At intermission, Xavier sold refreshments. Of the items he had, 1/5 were granola bars and 1/2 of the remaining items were containers of popcorn. The rest were divided equally among apples, rice cake, and containers of yogurt. Xavier sold the 8 apples he had. How many items did he originally have?
Let's break down the information step-by-step:
Step 1: Xavier had 1/5 of the items as granola bars.
Step 2: The remaining items after selling granola bars were 4/5 of the original items.
Step 3: 1/2 of the remaining items were containers of popcorn, so Xavier had 1/2 * 4/5 = 4/10 = 2/5 of the original items as containers of popcorn.
Step 4: The remaining items after selling granola bars and containers of popcorn were 3/5 of the original items.
Step 5: The remaining items were divided equally among apples, rice cake, and containers of yogurt. Since Xavier sold 8 apples, there were a total of 3 * 8 = 24 items in apples, rice cake, and containers of yogurt.
Step 6: The remaining items from Step 4 were 3/5 of the original items, and since there were 24 items in apples, rice cake, and containers of yogurt, the original number of items was 5/3 * 24 = 40.
Therefore, Xavier originally had 40 items.
To solve this problem, we need to work backward and calculate the number of items Xavier originally had.

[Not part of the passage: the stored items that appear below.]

(* ===== verification/SdCard.v ===== *)
(** * A card behind the controller: [driver/bsp/src/sdio/backend.rs] against the standard's controller

    SdCmd proves that the controller driver's calls end whatever the controller
    does.  Here they are run against an SDHCI controller as its standard describes
    it ([Port]), with an arbitrary SDIO card on the bus ([SdioCard]): status bits
    that are cleared by writing them, the data port, the DMA buffer, an interrupt
    for a completion while the caller is blocked.  Against this machine the driver
    refines direct access to the card ([sim]), and so do the messages of SdioOps
    built on it. *)

From S2P Require Import Prelude Chip Host Sdhci SdHost SdCmd SdTrace SdioOps.
Import Fields Arg Split Dma.

(** ** One call simulates another *)

(** From related states the same outcome, and related states again. *)
Definition sim {S T A} (R : T → S → Prop) (m : st S A) (n : st T A) : Prop :=
  ∀ t s, R t s → (m s).1 = (n t).1 ∧ R (n t).2 (m s).2.

Section sim.
Context {S T : Type} (R : T → S → Prop).

Lemma sim_ret {A} (a : A) : sim R (mret a) (mret a).
Proof. by intros t s Hs. Qed.
Lemma sim_err {A} e : sim R (st_err (A := A) e) (st_err e).
Proof. by intros t s Hs. Qed.
Lemma sim_lift {A} (r : res A) : sim R (st_lift r) (st_lift r).
Proof. by intros t s Hs. Qed.
Lemma sim_bind {A B} (m : st S A) (n : st T A) (k : A → st S B) (l : A → st T B) :
  sim R m n → (∀ a, sim R (k a) (l a)) → sim R (m ≫= k) (n ≫= l).
Proof.
  intros Hm Hk t s Hs. destruct (Hm t s Hs) as [He Hr]. unfold mbind, st_bind.
  destruct (m s) as [r s'], (n t) as [r' t']. simpl in *. subst r'. destruct r; [by apply Hk|done..].
Qed.
Lemma sim_if {A} (c : bool) (m m' : st S A) (n n' : st T A) :
  sim R m n → sim R m' n' → sim R (if c then m else m') (if c then n else n').
Proof. by destruct c. Qed.
Lemma sim_modify (f : S → S) (g : T → T) : (∀ t s, R t s → R (g t) (f s)) → sim R (st_modify f) (st_modify g).
Proof. intros Hf t s Hs. split; [done|by apply Hf]. Qed.
Lemma sim_same {A} (m : st S A) (n : st T A) :
  (∀ t s, R t s → ∃ r t' s', n t = (r, t') ∧ m s = (r, s') ∧ R t' s') → sim R m n.
Proof. intros Hm t s Hs. destruct (Hm t s Hs) as (r & t' & s' & -> & -> & ?). done. Qed.
End sim.

(** ** The card *)

(** CMD52 on a register, CMD53 on a register that does not move. *)
Class SdioCard (C : Type) := {
  io_read : Z → Z → C → Z * C;
  io_write : Z → Z → Z → C → C;
  fifo_read : Z → Z → nat → C → list Z * C;
  fifo_write : Z → Z → list Z → C → C;
}.

(** Registers hold bytes; a FIFO is a stream: it does not matter how a transfer is
    cut into commands. *)
Class SdioCardOk (C : Type) `{SdioCard C} : Prop := {
  io_read_byte f r c : byte_ok (io_read f r c).1;
  fifo_read_length f r n c : length (fifo_read f r n c).1 = n;
  fifo_read_bytes f r n c : bytes_ok (fifo_read f r n c).1;
  fifo_read_none f r c : fifo_read f r 0 c = ([], c);
  fifo_read_add f r n m c :
    fifo_read f r (n + m) c =
      let '(a, c1) := fifo_read f r n c in let '(b, c2) := fifo_read f r m c1 in (a ++ b, c2);
  fifo_write_nil f r c : fifo_write f r [] c = c;
  fifo_write_app f r a b c : fifo_write f r (a ++ b) c = fifo_write f r b (fifo_write f r a c);
}.

(** The function and the register a CMD53 of the driver addresses. *)
Definition fifo_fn (addr : Z) : Z := Z.land (Z.shiftr addr 8) 7.
Definition fifo_reg (addr : Z) : Z := Z.land addr 0xFF.

(** The card as a host: the abstract side of the refinement. *)
Module Direct.
#[export] Instance host {C} `{SdioCard C} : SdioHost C := {|
  cmd52_read_func := λ f r c, let '(v, c') := io_read (Z.land f 7) (Z.land r 0x1FFFF) c in (Ok v, c');
  cmd52_write_func := λ f r v c, (Ok (), io_write (Z.land f 7) (Z.land r 0x1FFFF) v c);
  sdio_io_rw_ext_helper_read := λ a n c, let '(d, c') := fifo_read (fifo_fn a) (fifo_reg a) n c in (Ok d, c');
  sdio_io_rw_ext_helper_write := λ a l c, (Ok (), fifo_write (fifo_fn a) (fifo_reg a) l c) |}.
#[export] Instance clock {C} `{SdioCard C} : Clock C := {| spin_us := λ _ c, c; sleep_us := λ _ c, c |}.
End Direct.

(** ** The controller *)
Module Port.
Section port.
Context {C : Type} `{SdioCard C}.

(** The card, the plain registers, the interrupt status, the response, the data
    port in both directions ([want] bytes to come for function and register [dest]),
    the DMA buffer and the completions still to be signalled. *)
Record t := mk {
  card : C; regs : Z → Z; int : Z; resp : Z;
  rx : list Z; tx : list Z; want : nat; dest : Z * Z;
  buffer : list Z; due : list Z }.

Definition set_int (i : Z) (m : t) : t :=
  mk m.(card) m.(regs) i m.(resp) m.(rx) m.(tx) m.(want) m.(dest) m.(buffer) m.(due).
Definition set_reg (r v : Z) (m : t) : t :=
  mk m.(card) (λ r', if r' =? r then v else m.(regs) r') m.(int) m.(resp) m.(rx) m.(tx) m.(want) m.(dest)
     m.(buffer) m.(due).

(** A response, without a data phase. *)
Definition respond (v : Z) (c : C) (m : t) : t :=
  mk c m.(regs) (Z.lor m.(int) INT_RESPONSE) v [] [] 0 m.(dest) m.(buffer) m.(due).

Definition cmd52 (m : t) : t :=
  let a := decode (m.(regs) ARGUMENT) in
  if a.(f_block) || a.(f_incr) then m
  else if a.(f_write) then respond (f_count a `mod` 256) (io_write a.(f_fn) a.(f_addr) (f_count a `mod` 256) m.(card)) m
  else let '(v, c) := io_read a.(f_fn) a.(f_addr) m.(card) in respond v c m.

(** The bytes of a CMD53, by its argument, and by the block register. *)
Definition arg_bytes (a : fields) : Z :=
  if a.(f_block) then f_count a * 512 else if f_count a =? 0 then 512 else f_count a.
Definition blk_bytes (blk : Z) : Z := (blk `div` 2 ^ 16) * (blk `mod` 2 ^ 12).

(** A transfer whose argument, block register and mode do not agree never completes. *)
Definition consistent (a : fields) (mode : Z) (m : t) : bool :=
  (arg_bytes a =? blk_bytes (m.(regs) BLK_SIZE_AND_CNT)) && (0 <? arg_bytes a) && negb a.(f_incr) &&
  Bool.eqb (has mode 0x10) (negb a.(f_write)) && Bool.eqb (has mode 0x20) a.(f_block).

Definition cmd53 (mode : Z) (m : t) : t :=
  let a := decode (m.(regs) ARGUMENT) in
  let n := Z.to_nat (arg_bytes a) in
  if negb (consistent a mode m) then m
  else if has mode 1 then
    if negb (m.(regs) SDMA_SADDR =? 0x80000000) then m
    else
      let '(buf, c) := if a.(f_write) then (m.(buffer), fifo_write a.(f_fn) a.(f_addr) (take n m.(buffer)) m.(card))
                       else fifo_read a.(f_fn) a.(f_addr) n m.(card) in
      mk c m.(regs) m.(int) 0 [] [] 0 m.(dest) buf [INT_RESPONSE; INT_DATA_END]
  else if a.(f_write) then
    mk m.(card) m.(regs) (Z.lor m.(int) INT_RESPONSE) 0 [] [] n (a.(f_fn), a.(f_addr)) m.(buffer) m.(due)
  else
    let '(d, c) := fifo_read a.(f_fn) a.(f_addr) n m.(card) in
    mk c m.(regs) (Z.lor m.(int) INT_RESPONSE) 0 d [] 0 m.(dest) m.(buffer) m.(due).

Definition command (index mode : Z) (m : t) : t :=
  if index =? 52 then cmd52 m
  else if index =? 53 then cmd53 mode m
  else if index =? 5 then respond 0x80FF8000 m.(card) m
  else if index =? 3 then respond 0x00010000 m.(card) m
  else if index =? 7 then respond 0 m.(card) m
  else m.

(** A word leaves the port; the last one completes the transfer. *)
Definition port_read (m : t) : Z * t :=
  let l := drop 4 m.(rx) in
  (of_le (take 4 m.(rx)),
   mk m.(card) m.(regs) (if bool_decide (m.(rx) ≠ [] ∧ l = []) then Z.lor m.(int) INT_DATA_END else m.(int)) m.(resp)
      l m.(tx) m.(want) m.(dest) m.(buffer) m.(due)).
(** A word enters it. *)
Definition port_write (v : Z) (m : t) : t :=
  let l := m.(tx) ++ to_le 4 v in
  if bool_decide (m.(want) = 0)%nat then m
  else if bool_decide (m.(want) ≤ length l)%nat then
    mk (fifo_write m.(dest).1 m.(dest).2 (take m.(want) l) m.(card)) m.(regs) (Z.lor m.(int) INT_DATA_END) m.(resp)
       m.(rx) [] 0 m.(dest) m.(buffer) m.(due)
  else mk m.(card) m.(regs) m.(int) m.(resp) m.(rx) l m.(want) m.(dest) m.(buffer) m.(due).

We know that Xavier sold 8 apples. Since the remaining items were divided equally among apples, rice cakes, and containers of yogurt, each of these categories had the same number of items.
Let's assume the number of items in each category is represented by "x".
So, the total number of items in those three categories combined is 3 times "x", which is equal to 3x.
We also know that 1/2 of the remaining items were containers of popcorn. Therefore, the remaining number of items after selling the 8 apples and the containers of popcorn is equal to 2x.
We are also given that 1/5 of the original items were granola bars. Hence, the remaining number of items after selling the 8 apples, the containers of popcorn, and the granola bars is equal to 5x.
Since we want to find the original number of items, we need to find the value of "x".
We know that the remaining number of items is equal to 5x. Subtracting 5x from the original number of items gives us:
Original number of items - 5x = 0 (since all remaining items were sold)
Simplifying this equation gives:
Original number of items = 5x
So, we need to find the value of "x" for which the original number of items is 5 times "x".
Unfortunately, the given information does not provide us with enough details to determine the value of "x" or the original number of items. We would need additional information or data to solve this problem.
x = number of items
He have:
x / 5 of granola and x / 2 popcorn
x / 5 + x / 2 = 2 x / 10 + 5 x / 10 = 7 x / 10
He had 7 x / 10 granola and popcorn.
The rest = 10 x / 10 - 7 x / 10 = 3 x / 10
The rest were divided equally among apples, rice cake, and containers of yogurt mean:
The rest is divided into 3 equal parts each:
( 3 x / 10 ) / 3 = 3 x / 30 = x / 10
So 8 apples = x / 10
x / 10 = 8
Multiply both sides by 10
x = 80
He originally have 80 items.
Proof:
He had 7 x / 10 granola and popcorn.
He had 7 ∙ 80 / 10 = 560 / 10 = 56 granola and popcorn.
The rest = 80 - 56 = 24
The rest were divided equally among apples, rice cake, and containers of yogurt.
The rest / 3 = 24 / 3 = 8
He have 8 among apples, 8 rice cake, 8 containers of yogurt.